We’re seeing more and more signs of regulatory approaches that could be used to develop AI. These regulations may end up preventing certain AI initiatives, but they will also ensure greater transparency for the consumer.
It’s a positive thing that AI generated material is safe, but I don’t think we will be able to do the necessary due diligence to implement these tools in a way that’s both beneficial and protective.
The first limitation is data controls. Every company developing AI faces legal issues based on the use of protected copyright material in their models.
A group of French publishing companies launched a legal case against Meta last week for copyright violation, joining an American collective in asserting their rights to ownership against the tech giant.
If either case results in a large payout, then you can bet on the fact that other publishers will launch similar cases, which may result in a huge fine for Zuck and Co., based upon their initial process of creating the models of Llama LLM.
It’s not only Meta. OpenAI, Google and Microsoft are all facing lawsuits over their use of copyrighted materials. There is widespread concern about text being stolen to be used in these AI models.
This could create a new precedent in the law around data use, and social media platforms could be left as leaders when it comes to LLMs, since they will have the most proprietary data. Their ability to sell such models will be also limited by the user agreements and data clauses that were built into their contracts after the Cambridge Analytica controversy (as they are also bound by EU regulations). Meta reportedly accessed illegal books and information to develop its LLM, because the data it had, based off of Facebook and Instagram user posts, was not adequate.
This could be a significant hindrance to AI in the U.S., as China’s cyber security rules allow them to use and access data of Chinese companies in any way they want.
OpenAI, a company based in the United States that advocates for looser restrictions on data usage, has called directly for the government’s approval of the use copyrighted data for AI training.
It is for this reason that so many leaders in the tech industry have sought to gain favor with President Trump, to help them win on deals like these and others. If U.S. firms face restrictions, Chinese companies will win the AI race.
It is a paradox that intellectual property rights are so important, but it would be a bad idea to allow your work to become incorporated into training systems, which will make your profession or art obsolete. Also, money. You can also bet on corporations to tap into money when there is money to make (see: attorneys jumping onto YouTube’s copyright claims). This will likely be the reckoning that defines the future of AI.
China, the EU, and the U.S. all implemented regulations last week pertaining to “labeling synthetic content”.
Facebook, Instagram and Threads have all implemented rules regarding AI disclosure. Pinterest added these recently. LinkedIn has AI labels and detection in place (but there are no rules regarding voluntary tagging), whereas Snapchat labels AI images that were created using its tools but does not have any rules about third party content.
Note: X developed AI disclosure rules in 2020 but did not implement them.
It’s a great development, but as we see with so many AI changes, it is happening in a piecemeal manner. This leaves responsibility on specific platforms rather than implementing universal guidelines and procedures.
This is also better for innovation in the “Move fast and break things” Facebook sense. This is more likely the case, given that there are now many tech-savvy leaders in the White House.
In the name of corporate success, I feel that pushing for innovation can lead to more harm. As people become more reliant upon AI tools, they are more likely to make mistakes. AI visuals also become more ingrained in interactive processes.
Are we more worried about the harms of AI?

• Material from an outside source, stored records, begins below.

(** * Bank reconciliation ingestion: a shallow embedding of [upload/tasks.py]

    The development follows the module top to bottom: text helpers used by
    the column normaliser, the exception type and its monad, the date
    helper [try_parse_date], the two static registries, the two record
    tables of [upload/models.py], [convert_to_csv] and the per-file task
    [process_uploaded_files].

    Text is modelled as [string] whose characters are the code points
    below 256; the character classes below are the ones Python's [str]
    methods and [re] module use on that range.  Library entry points
    (pandas readers, the generic date parser, [pd.to_numeric], byte
    decoding) are section variables of the task. *)

From Stdlib Require Import ZArith QArith Ascii String.
From Stdlib Require Import DecimalString DecimalN.
From stdpp Require Import gmap strings list fin_maps.

Open Scope string_scope.

(** ** Characters and text helpers *)

Module Text.

Definition code (c : ascii) : N := N_of_ascii c.

Definition in_range (lo hi : N) (c : ascii) : bool :=
  ((lo <=? code c) && (code c <=? hi))%N.

(** [str.isspace], the set removed by [str.strip()]. *)
Definition is_space (c : ascii) : bool :=
  in_range 9 13 c || in_range 28 32 c
  || (code c =? 133)%N || (code c =? 160)%N.

Definition is_digit (c : ascii) : bool := in_range 48 57 c.

Definition is_ascii_letter (c : ascii) : bool :=
  in_range 65 90 c || in_range 97 122 c.

(** Letters of the Latin-1 block: ª µ º À-Ö Ø-ö ø-ÿ. *)
Definition is_latin1_letter (c : ascii) : bool :=
  (code c =? 170)%N || (code c =? 181)%N || (code c =? 186)%N
  || in_range 192 214 c || in_range 216 246 c || in_range 248 255 c.

(** Numeric characters of the Latin-1 block: ² ³ ¹ ¼ ½ ¾. *)
Definition is_latin1_numeric (c : ascii) : bool :=
  (code c =? 178)%N || (code c =? 179)%N || (code c =? 185)%N
  || in_range 188 190 c.

Definition is_letter (c : ascii) : bool :=
  is_ascii_letter c || is_latin1_letter c.

Definition is_alnum (c : ascii) : bool :=
  is_letter c || is_digit c || is_latin1_numeric c.

Definition is_underscore (c : ascii) : bool := (code c =? 95)%N.

(** The class [\w] of [re] on [str] patterns: alphanumerics and the
    underscore.  [\W] is its complement. *)
Definition is_word (c : ascii) : bool := is_alnum c || is_underscore c.

Fixpoint all_chars (p : ascii -> bool) (s : string) : bool :=
  match s with
  | EmptyString => true
  | String c t => p c && all_chars p t
  end.

Fixpoint filter_chars (p : ascii -> bool) (s : string) : string :=
  match s with
  | EmptyString => EmptyString
  | String c t => if p c then String c (filter_chars p t) else filter_chars p t
  end.

Fixpoint lstrip_with (sp : ascii -> bool) (s : string) : string :=
  match s with
  | EmptyString => EmptyString
  | String c t => if sp c then lstrip_with sp t else s
  end.

Fixpoint rstrip_with (sp : ascii -> bool) (s : string) : string :=
  match s with
  | EmptyString => EmptyString
  | String c t =>
      match rstrip_with sp t with
      | EmptyString => if sp c then EmptyString else String c EmptyString
      | t' => String c t'
      end
  end.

For the most part regurgitating web-based information is just a slight alteration to our normal process. There are still risks. People are developing relationships and outsourcing their critical thinking to AI generated characters. These AI generated characters will be more prevalent in social media apps. Meanwhile, millions of people have been duped by AI created images such as starving children, elderly people who are lonely, or innovative kids living in remote villages.
Sure, we didn’t see the expected influx of politically-motivated AI-generated content in the most recent U.S. election, but that doesn’t mean that AI-generated content isn’t having a profound impact in other ways, and swaying people’s opinions, and even their interactive process. We’re ignoring the dangers and ill effects that are already present because we don’t wish to see other countries develop faster.

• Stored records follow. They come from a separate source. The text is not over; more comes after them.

(* ===== verification/Capability.v ===== *)
(** * Capability system: capability/permissions.rs, capability/resource.rs, capability/table.rs

    [Perm] models the permission bit field, [Res] the resource references and their
    subset test, [CapTable] the capability table behind the static CAP_TABLE. *)

From S2P Require Import Prelude.

(** ** Permission bits *)
Module Perm.

(** [PermissionBits(u32)]. *)
Definition PermissionBits : Type := Z.

Definition NONE : PermissionBits := 0.
Definition READ : PermissionBits := Z.shiftl 1 0.
Definition WRITE : PermissionBits := Z.shiftl 1 1.
Definition EXECUTE : PermissionBits := Z.shiftl 1 2.
Definition DELEGATE : PermissionBits := Z.shiftl 1 3.
Definition SPAWN : PermissionBits := Z.shiftl 1 4.
Definition KILL : PermissionBits := Z.shiftl 1 5.
Definition SUBSCRIBE : PermissionBits := Z.shiftl 1 6.
Definition PUBLISH : PermissionBits := Z.shiftl 1 7.
Definition CONNECT : PermissionBits := Z.shiftl 1 8.
Definition ALL : PermissionBits := 0xFFFFFFFF.

Definition contains (self other : PermissionBits) : bool := Z.land self other =? other.
Definition union (self other : PermissionBits) : PermissionBits := Z.lor self other.
Definition intersect (self other : PermissionBits) : PermissionBits := Z.land self other.
Definition can_delegate_to (self subset : PermissionBits) : bool :=
  contains self DELEGATE && contains self subset.

(** [impl Display]: the names of the contained flags, in table order. *)
Definition flag_table : list (string * PermissionBits) :=
  [("R", READ); ("W", WRITE); ("X", EXECUTE); ("D", DELEGATE); ("SPAWN", SPAWN);
   ("KILL", KILL); ("SUB", SUBSCRIBE); ("PUB", PUBLISH); ("CONN", CONNECT)].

Social media has had the same effect, giving billions access to tools which have been associated with various types of harm. We’re trying to slow things down, and some regions are looking at banning teens from using social media in order to protect them. Only in the past 10 years, have we seen any serious efforts made to reduce the risks of social media.
What have we learned from all this?
It seems not. Again, corporations who stand to gain the most by mass adoption are pushing for a capitalist strategy that involves moving quickly and breaking whatever it is.

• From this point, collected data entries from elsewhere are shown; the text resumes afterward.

Lemma init_frees (USABLE RECLAIMABLE EXECUTABLE : Z) (entries : list Entry) (hhdm m : Z)
    (idx : nat) (region : Entry) :
  Forall entry_ok entries →
  max_usable USABLE entries = Ret m →
  list_find (λ e, is_usable USABLE e && (((m / PAGE_SIZE + 7) / 8) <=? e_length e)) entries =
    Some (idx, region) →
  e_base region + hhdm ≤ U64_MAX →
  ∃ a, alloc_wf a ∧ hint_low a ∧
       init USABLE RECLAIMABLE EXECUTABLE entries hhdm =
         (if decide (pad a ≤ Z.of_nat (size (free_set a))) then Ret a else Panic) ∧
       ∀ f, f ∈ free_set a ↔
         0 ≤ f < m / PAGE_SIZE ∧
         Exists (λ e, is_usable USABLE e = true ∧ spans e f) entries ∧
         ¬ (e_base region / PAGE_SIZE ≤ f < e_base region / PAGE_SIZE +
              ((m / PAGE_SIZE + 7) / 8 + PAGE_SIZE - 1) / PAGE_SIZE) ∧
         ¬ Exists (λ e, is_protected RECLAIMABLE EXECUTABLE e = true ∧ spans e f) entries.
Proof.
  intros Hok Hmax Hfind Hhhdm.
  destruct (max_usable_spec USABLE entries Hok) as (m' & Em & Hm & _).
  rewrite Hmax in Em. injection Em as <-.
  destruct (proj1 (list_find_Some _ _ _ _) Hfind) as (Hreg & Hpred & _).
  assert (entry_ok region) as (? & ? & ?) by (rewrite Forall_lookup in Hok; eauto).
  apply Is_true_true, andb_true_iff in Hpred as [_ Hsz%Z.leb_le].
  set (total := m / PAGE_SIZE) in *.
  assert (0 ≤ total ∧ total * PAGE_SIZE ≤ PHYS_LIMIT) as [Ht1 Ht2].
  { unfold total, PAGE_SIZE. split; [apply Z.div_pos; lia|]. Z.div_mod_to_equations. lia. }
  destruct (mark_usable_spec USABLE entries (new total) Hok (alloc_new_wf _ Ht1 Ht2))
    as (a1 & E1 & Hwf1 & Hta1 & Hn1 & Hb1).
  destruct (mark_region_used_spec a1 (e_base region / PAGE_SIZE)
              (((total + 7) / 8 + PAGE_SIZE - 1) / PAGE_SIZE))
    as (a2 & E2 & Hwf2 & Hta2 & Hn2 & Hb2); [done|..].
  1-3: unfold PAGE_SIZE, PHYS_LIMIT, U64_MAX in *; Z.div_mod_to_equations; lia.
  destruct (mark_protected_spec RECLAIMABLE EXECUTABLE entries total a2 Hok Hwf2)
    as (a3 & E3 & Hwf3 & Hta3 & Hn3 & Hb3); [by rewrite Hta2, Hta1|].
  exists a3. split; [done|]. split.
  { intros f Hf%elem_of_free_set. rewrite Hn3, Hn2, Hn1. simpl. lia. }
  split.
  - unfold init. rewrite Hmax. cbn [outcome_bind]. fold total. rewrite Hfind. unfold checked_add64.
    rewrite decide_True by done. cbn [outcome_bind]. rewrite E1. cbn [outcome_bind].
    rewrite E2. cbn [outcome_bind]. rewrite E3. cbn [outcome_bind].
    destruct (used_count a3 Hwf3) as [Hu _]. unfold stats. rewrite Hu. unfold checked_sub64.
    repeat case_decide; simpl; try done; lia.
  - intros f. rewrite elem_of_free_set, Hta3, Hta2, Hta1. simpl. split.
    + intros [Hf Hbit]. rewrite Hb3 in Hbit by (rewrite Hta2, Hta1; done).
      destruct Hbit as [Hbit Hnp]. rewrite Hb2 in Hbit by (rewrite Hta1; done).
      case_decide; [done|]. rewrite Hb1 in Hbit by done. destruct Hbit as [Hnew|Hex]; [|done].
      exfalso. revert Hnew. unfold bit. simpl. destruct (replicate _ _ !! _) as [b|] eqn:E; [|done].
      apply lookup_replicate in E as [-> _]. change 0xFF with (Z.ones 8).
      rewrite Z.ones_spec_low; [done|]. apply Z.mod_pos_bound. lia.
    + intros (Hf & Hex & Hbm & Hnp). split; [done|].
      rewrite Hb3 by (rewrite Hta2, Hta1; done). split; [|done].
      rewrite Hb2 by (rewrite Hta1; done). rewrite decide_False by done. rewrite Hb1 by done. by right.
Qed.

Lemma init_returns_wf (USABLE RECLAIMABLE EXECUTABLE : Z) (entries : list Entry) (hhdm : Z) (a : BitmapFrameAllocator) :
  Forall entry_ok entries → init USABLE RECLAIMABLE EXECUTABLE entries hhdm = Ret a → alloc_wf a ∧ hint_low a.
Proof.
  intros Hok E. destruct (max_usable_spec USABLE entries Hok) as (m & Em & _).
  destruct (list_find (λ e, is_usable USABLE e && (((m / PAGE_SIZE + 7) / 8) <=? e_length e)) entries) as [[idx region]|] eqn:Ef;
    [|unfold init in E; rewrite Em in E; cbn [outcome_bind] in E; by rewrite Ef in E].
  destruct (decide (e_base region + hhdm ≤ U64_MAX)) as [Hh|Hh].
  - destruct (init_frees USABLE RECLAIMABLE EXECUTABLE entries hhdm m idx region Hok Em Ef Hh) as (a' & Hwf & Hlow & E' & _).
    rewrite E in E'. destruct (decide _); [|done]. injection E' as ->. done.
  - unfold init in E. rewrite Em in E. cbn [outcome_bind] in E. rewrite Ef in E. unfold checked_add64 in E.
    by rewrite decide_False in E.
Qed.

(** C27: after boot the free set is exact.  For memory-map entries within the 52 bits of physical addresses and a
    usable region large enough for the bitmap, init returns a well-formed allocator with its hint below every free frame (or panics in
    the final statistics when fewer frames than padding bits are free) in which a frame is free
    exactly when it is managed, lies in a usable entry, is not one of the frames that hold the
    bitmap and lies in no bootloader-reclaimable or executable entry. *)
Theorem init_free_set (USABLE RECLAIMABLE EXECUTABLE : Z) (entries : list Entry) (hhdm m : Z)
    (idx : nat) (region : Entry) :
  Forall entry_ok entries →
  max_usable USABLE entries = Ret m →
  list_find (λ e, is_usable USABLE e && (((m / PAGE_SIZE + 7) / 8) <=? e_length e)) entries =
    Some (idx, region) →
  e_base region + hhdm ≤ U64_MAX →
  ∃ a, alloc_wf a ∧ hint_low a ∧
       init USABLE RECLAIMABLE EXECUTABLE entries hhdm =
         (if decide (pad a ≤ Z.of_nat (size (free_set a))) then Ret a else Panic) ∧
       ∀ f, f ∈ free_set a ↔
         0 ≤ f < m / PAGE_SIZE ∧
         Exists (λ e, is_usable USABLE e = true ∧ spans e f) entries ∧
         ¬ (e_base region / PAGE_SIZE ≤ f < e_base region / PAGE_SIZE +
              ((m / PAGE_SIZE + 7) / 8 + PAGE_SIZE - 1) / PAGE_SIZE) ∧
         ¬ Exists (λ e, is_protected RECLAIMABLE EXECUTABLE e = true ∧ spans e f) entries.
Proof. apply init_frees. Qed.

(** A map with 32 KiB of usable memory at 1 MiB and a reclaimable region inside it. *)
Definition demo_map : list Entry :=
  [{| e_base := 0x100000; e_length := 0x8000; e_type := 0 |};
   {| e_base := 0x102000; e_length := 0x1000; e_type := 5 |}].

Lemma init_free_set_witness :
  ∃ a, alloc_wf a ∧ (0x101 ∈ free_set a) ∧ (0x100 ∉ free_set a) ∧ (0x102 ∉ free_set a).
Proof.
  destruct (init_free_set 0 5 6 demo_map 0xFFFF800000000000 0x108000 0
              {| e_base := 0x100000; e_length := 0x8000; e_type := 0 |})
    as (a & Hwf & _ & _ & Hfree).
  - repeat constructor; simpl; unfold PHYS_LIMIT; lia.
  - reflexivity.
  - reflexivity.
  - simpl. unfold U64_MAX. lia.
  - exists a. split; [exact Hwf|]. rewrite !Hfree. split_and!.
    + vm_compute; intuition congruence.
    + vm_compute; intuition congruence.
    + left. split; [reflexivity|]. vm_compute; intuition congruence.
    + vm_compute; intuition congruence.
    + unfold demo_map. rewrite !Exists_cons, Exists_nil. vm_compute; intuition congruence.
    + intros (_ & _ & Hb & _). apply Hb. vm_compute; intuition congruence.
    + intros (_ & _ & _ & Hp). apply Hp. right. left. split; [reflexivity|]. vm_compute; intuition congruence.
Defined.
End Frames.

This is not to suggest that AI is bad. It’s also not to suggest that we should not be utilizing generative AI to automate various processes. But I do say that in the AI Action Plan proposed by the White House and in other similar initiatives, such risks should be considered as important factors when developing AI.
The answer is no. In ten years, we will be looking for ways to limit the use of generative AI and curb its harm.
The major players are going to win, and I also expect all these claims of copyright will eventually fade, favoring rapid innovation.
The AI hype has been real and is expected to grow into a market worth $1.3 trillion dollars.
As a result, critical thinking, interaction capacity and mental health will be affected at a large scale.